Work request: The material below contains a line with "(** Conversion of" and a line with "Definition BACKGROUND_PRIORITY_CLOCK : Z". Copy exactly those two lines and all lines between them.

Dataset excerpts:
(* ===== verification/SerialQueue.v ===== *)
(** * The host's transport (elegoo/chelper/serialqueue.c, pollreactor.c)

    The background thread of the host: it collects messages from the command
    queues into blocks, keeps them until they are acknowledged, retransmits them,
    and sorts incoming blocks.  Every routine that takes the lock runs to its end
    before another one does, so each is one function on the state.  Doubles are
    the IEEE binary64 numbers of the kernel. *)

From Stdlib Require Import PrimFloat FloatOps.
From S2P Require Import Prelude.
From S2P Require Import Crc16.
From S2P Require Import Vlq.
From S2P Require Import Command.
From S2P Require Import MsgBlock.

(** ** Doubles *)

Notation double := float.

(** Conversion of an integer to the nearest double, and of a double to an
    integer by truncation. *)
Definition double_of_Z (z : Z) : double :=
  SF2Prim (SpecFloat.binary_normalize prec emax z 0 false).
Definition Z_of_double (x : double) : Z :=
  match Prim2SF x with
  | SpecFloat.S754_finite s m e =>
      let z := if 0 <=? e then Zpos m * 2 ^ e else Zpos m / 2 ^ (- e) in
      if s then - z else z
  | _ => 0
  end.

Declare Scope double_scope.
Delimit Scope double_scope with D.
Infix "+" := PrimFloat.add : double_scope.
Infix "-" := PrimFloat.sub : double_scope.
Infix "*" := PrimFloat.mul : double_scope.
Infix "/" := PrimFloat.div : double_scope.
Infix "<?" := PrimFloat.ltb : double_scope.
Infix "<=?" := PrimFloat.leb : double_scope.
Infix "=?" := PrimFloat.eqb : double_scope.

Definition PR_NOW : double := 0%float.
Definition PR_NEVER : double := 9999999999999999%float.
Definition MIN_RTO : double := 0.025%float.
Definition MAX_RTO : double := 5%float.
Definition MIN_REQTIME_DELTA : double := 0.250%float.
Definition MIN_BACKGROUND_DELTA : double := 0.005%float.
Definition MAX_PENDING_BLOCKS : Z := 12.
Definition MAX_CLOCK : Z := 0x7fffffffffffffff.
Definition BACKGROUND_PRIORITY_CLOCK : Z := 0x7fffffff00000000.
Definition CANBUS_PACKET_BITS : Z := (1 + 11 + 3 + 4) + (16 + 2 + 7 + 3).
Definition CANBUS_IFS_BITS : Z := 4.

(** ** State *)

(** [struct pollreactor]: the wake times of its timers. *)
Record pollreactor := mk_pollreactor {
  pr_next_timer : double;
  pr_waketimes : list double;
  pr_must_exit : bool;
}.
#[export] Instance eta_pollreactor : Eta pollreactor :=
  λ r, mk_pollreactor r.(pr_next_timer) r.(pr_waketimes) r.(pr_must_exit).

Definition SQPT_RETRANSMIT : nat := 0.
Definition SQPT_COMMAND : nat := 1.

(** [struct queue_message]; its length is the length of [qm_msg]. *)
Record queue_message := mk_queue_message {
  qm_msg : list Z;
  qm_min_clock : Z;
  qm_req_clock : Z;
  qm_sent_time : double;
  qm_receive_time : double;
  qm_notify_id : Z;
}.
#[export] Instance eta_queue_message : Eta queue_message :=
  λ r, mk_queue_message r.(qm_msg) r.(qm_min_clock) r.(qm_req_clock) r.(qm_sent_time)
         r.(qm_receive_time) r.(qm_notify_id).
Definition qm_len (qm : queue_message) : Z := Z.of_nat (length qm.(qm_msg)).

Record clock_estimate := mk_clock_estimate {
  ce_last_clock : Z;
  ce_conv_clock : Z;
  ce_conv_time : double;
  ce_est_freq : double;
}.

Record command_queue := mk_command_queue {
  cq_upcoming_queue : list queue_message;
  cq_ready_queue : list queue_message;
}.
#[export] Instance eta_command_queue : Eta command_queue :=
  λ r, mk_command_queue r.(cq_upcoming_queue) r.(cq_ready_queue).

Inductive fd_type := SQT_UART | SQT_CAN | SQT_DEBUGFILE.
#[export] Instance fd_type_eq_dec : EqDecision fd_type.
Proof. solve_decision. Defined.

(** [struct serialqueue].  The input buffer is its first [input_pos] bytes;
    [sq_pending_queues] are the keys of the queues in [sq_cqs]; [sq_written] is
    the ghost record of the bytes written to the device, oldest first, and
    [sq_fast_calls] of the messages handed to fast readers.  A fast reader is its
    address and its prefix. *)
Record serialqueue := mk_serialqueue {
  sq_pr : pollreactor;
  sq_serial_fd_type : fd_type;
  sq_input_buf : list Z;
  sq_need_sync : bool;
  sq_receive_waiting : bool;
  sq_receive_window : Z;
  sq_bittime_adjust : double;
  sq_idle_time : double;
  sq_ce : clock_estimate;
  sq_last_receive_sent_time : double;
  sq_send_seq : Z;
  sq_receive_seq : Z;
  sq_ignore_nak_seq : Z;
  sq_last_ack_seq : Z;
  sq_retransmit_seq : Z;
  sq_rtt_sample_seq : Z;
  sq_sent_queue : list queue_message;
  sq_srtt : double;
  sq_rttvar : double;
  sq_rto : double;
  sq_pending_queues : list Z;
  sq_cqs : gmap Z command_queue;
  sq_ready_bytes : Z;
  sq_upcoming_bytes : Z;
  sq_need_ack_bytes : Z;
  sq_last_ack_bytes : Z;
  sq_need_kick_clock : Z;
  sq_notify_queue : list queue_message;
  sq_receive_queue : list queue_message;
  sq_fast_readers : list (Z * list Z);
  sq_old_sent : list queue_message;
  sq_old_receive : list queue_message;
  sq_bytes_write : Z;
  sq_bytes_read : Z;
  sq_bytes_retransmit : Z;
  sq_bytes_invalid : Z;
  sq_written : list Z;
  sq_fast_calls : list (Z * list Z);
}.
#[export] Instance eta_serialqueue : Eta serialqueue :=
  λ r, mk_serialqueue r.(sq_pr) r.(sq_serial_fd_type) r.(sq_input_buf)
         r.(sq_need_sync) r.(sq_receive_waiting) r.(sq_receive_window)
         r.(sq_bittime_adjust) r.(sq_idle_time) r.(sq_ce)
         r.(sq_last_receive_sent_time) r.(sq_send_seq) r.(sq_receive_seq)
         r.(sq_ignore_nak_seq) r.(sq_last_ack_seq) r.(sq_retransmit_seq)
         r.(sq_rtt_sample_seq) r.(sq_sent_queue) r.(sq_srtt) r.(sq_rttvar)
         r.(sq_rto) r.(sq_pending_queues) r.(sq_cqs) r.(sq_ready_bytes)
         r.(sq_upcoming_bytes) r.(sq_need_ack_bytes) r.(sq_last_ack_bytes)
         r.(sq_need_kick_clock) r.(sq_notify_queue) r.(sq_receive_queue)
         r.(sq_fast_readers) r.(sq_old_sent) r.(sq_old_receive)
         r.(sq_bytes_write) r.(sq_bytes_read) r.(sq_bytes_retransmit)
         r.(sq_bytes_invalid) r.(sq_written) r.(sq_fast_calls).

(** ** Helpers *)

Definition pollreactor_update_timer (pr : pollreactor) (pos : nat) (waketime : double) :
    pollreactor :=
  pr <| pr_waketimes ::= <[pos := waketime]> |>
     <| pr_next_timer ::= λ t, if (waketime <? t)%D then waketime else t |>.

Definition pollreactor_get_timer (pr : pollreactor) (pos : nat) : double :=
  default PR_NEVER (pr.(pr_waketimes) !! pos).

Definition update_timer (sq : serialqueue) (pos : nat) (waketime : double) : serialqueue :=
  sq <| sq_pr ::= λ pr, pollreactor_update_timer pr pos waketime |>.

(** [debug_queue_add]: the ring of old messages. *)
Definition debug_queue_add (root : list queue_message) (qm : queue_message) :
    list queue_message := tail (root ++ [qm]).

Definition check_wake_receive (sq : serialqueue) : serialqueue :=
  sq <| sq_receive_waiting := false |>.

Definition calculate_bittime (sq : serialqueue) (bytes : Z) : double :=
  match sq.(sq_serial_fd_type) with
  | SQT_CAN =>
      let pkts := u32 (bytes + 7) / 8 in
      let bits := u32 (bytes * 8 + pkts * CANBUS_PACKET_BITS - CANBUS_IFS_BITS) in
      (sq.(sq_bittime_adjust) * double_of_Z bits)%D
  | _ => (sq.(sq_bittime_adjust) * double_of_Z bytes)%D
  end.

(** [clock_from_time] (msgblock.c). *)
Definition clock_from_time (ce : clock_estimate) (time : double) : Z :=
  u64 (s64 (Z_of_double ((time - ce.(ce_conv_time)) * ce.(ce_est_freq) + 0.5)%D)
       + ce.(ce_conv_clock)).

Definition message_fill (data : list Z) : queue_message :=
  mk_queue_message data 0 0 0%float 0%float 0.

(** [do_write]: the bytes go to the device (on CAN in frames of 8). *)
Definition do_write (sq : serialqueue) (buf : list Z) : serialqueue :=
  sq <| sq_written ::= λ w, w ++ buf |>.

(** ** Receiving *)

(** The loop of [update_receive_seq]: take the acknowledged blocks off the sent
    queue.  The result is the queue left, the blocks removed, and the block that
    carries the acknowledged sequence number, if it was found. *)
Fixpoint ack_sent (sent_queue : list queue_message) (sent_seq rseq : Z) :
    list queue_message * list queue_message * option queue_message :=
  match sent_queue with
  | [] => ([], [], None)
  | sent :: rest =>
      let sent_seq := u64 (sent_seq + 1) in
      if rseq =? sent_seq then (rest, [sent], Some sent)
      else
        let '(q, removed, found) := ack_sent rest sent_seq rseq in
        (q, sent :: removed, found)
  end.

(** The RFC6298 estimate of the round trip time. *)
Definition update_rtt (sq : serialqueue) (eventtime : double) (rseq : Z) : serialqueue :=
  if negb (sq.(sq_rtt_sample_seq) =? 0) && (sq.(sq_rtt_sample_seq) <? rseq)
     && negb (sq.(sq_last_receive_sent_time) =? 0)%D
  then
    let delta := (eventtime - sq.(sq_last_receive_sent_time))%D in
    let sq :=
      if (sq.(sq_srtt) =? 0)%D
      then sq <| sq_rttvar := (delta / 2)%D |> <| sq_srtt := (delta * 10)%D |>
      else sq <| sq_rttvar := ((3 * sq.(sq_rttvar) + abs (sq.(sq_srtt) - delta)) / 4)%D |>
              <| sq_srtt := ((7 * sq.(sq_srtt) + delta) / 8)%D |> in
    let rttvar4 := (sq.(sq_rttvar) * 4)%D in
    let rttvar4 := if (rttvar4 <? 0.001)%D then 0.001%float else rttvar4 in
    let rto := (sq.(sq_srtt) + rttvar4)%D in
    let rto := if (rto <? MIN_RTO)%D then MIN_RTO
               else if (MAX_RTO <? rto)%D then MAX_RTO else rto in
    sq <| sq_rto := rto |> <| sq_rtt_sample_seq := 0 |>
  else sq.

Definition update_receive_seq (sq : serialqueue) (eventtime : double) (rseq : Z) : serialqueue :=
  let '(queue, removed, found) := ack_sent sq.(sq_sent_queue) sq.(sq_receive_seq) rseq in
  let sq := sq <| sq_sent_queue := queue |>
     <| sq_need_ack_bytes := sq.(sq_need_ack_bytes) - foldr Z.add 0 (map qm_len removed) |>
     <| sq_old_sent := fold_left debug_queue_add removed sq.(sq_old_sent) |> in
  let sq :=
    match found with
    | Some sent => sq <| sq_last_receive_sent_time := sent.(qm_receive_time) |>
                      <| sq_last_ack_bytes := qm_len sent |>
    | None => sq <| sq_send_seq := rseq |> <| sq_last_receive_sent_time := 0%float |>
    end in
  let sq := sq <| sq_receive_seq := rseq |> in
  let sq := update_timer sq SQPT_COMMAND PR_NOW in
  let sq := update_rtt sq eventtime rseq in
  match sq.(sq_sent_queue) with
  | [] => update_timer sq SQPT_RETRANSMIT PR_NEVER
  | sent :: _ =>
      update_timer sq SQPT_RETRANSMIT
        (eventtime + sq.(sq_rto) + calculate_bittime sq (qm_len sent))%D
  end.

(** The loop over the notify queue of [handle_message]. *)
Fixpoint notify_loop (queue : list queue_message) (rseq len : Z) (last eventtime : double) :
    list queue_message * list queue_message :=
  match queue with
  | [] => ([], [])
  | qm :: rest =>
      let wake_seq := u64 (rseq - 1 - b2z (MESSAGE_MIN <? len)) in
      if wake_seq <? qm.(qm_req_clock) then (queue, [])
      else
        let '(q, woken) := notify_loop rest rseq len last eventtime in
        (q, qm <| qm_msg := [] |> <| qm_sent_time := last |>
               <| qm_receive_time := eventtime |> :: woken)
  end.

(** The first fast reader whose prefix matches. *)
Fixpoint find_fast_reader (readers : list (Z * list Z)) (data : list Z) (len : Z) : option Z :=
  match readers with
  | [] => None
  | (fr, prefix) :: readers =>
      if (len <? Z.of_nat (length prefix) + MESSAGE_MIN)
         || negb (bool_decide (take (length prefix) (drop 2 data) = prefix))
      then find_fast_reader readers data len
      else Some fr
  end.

Answer below:
(** Conversion of an integer to the nearest double, and of a double to an
    integer by truncation. *)
Definition double_of_Z (z : Z) : double :=
  SF2Prim (SpecFloat.binary_normalize prec emax z 0 false).
Definition Z_of_double (x : double) : Z :=
  match Prim2SF x with
  | SpecFloat.S754_finite s m e =>
      let z := if 0 <=? e then Zpos m * 2 ^ e else Zpos m / 2 ^ (- e) in
      if s then - z else z
  | _ => 0
  end.

Declare Scope double_scope.
Delimit Scope double_scope with D.
Infix "+" := PrimFloat.add : double_scope.
Infix "-" := PrimFloat.sub : double_scope.
Infix "*" := PrimFloat.mul : double_scope.
Infix "/" := PrimFloat.div : double_scope.
Infix "<?" := PrimFloat.ltb : double_scope.
Infix "<=?" := PrimFloat.leb : double_scope.
Infix "=?" := PrimFloat.eqb : double_scope.

Definition PR_NOW : double := 0%float.
Definition PR_NEVER : double := 9999999999999999%float.
Definition MIN_RTO : double := 0.025%float.
Definition MAX_RTO : double := 5%float.
Definition MIN_REQTIME_DELTA : double := 0.250%float.
Definition MIN_BACKGROUND_DELTA : double := 0.005%float.
Definition MAX_PENDING_BLOCKS : Z := 12.
Definition MAX_CLOCK : Z := 0x7fffffffffffffff.
Definition BACKGROUND_PRIORITY_CLOCK : Z := 0x7fffffff00000000.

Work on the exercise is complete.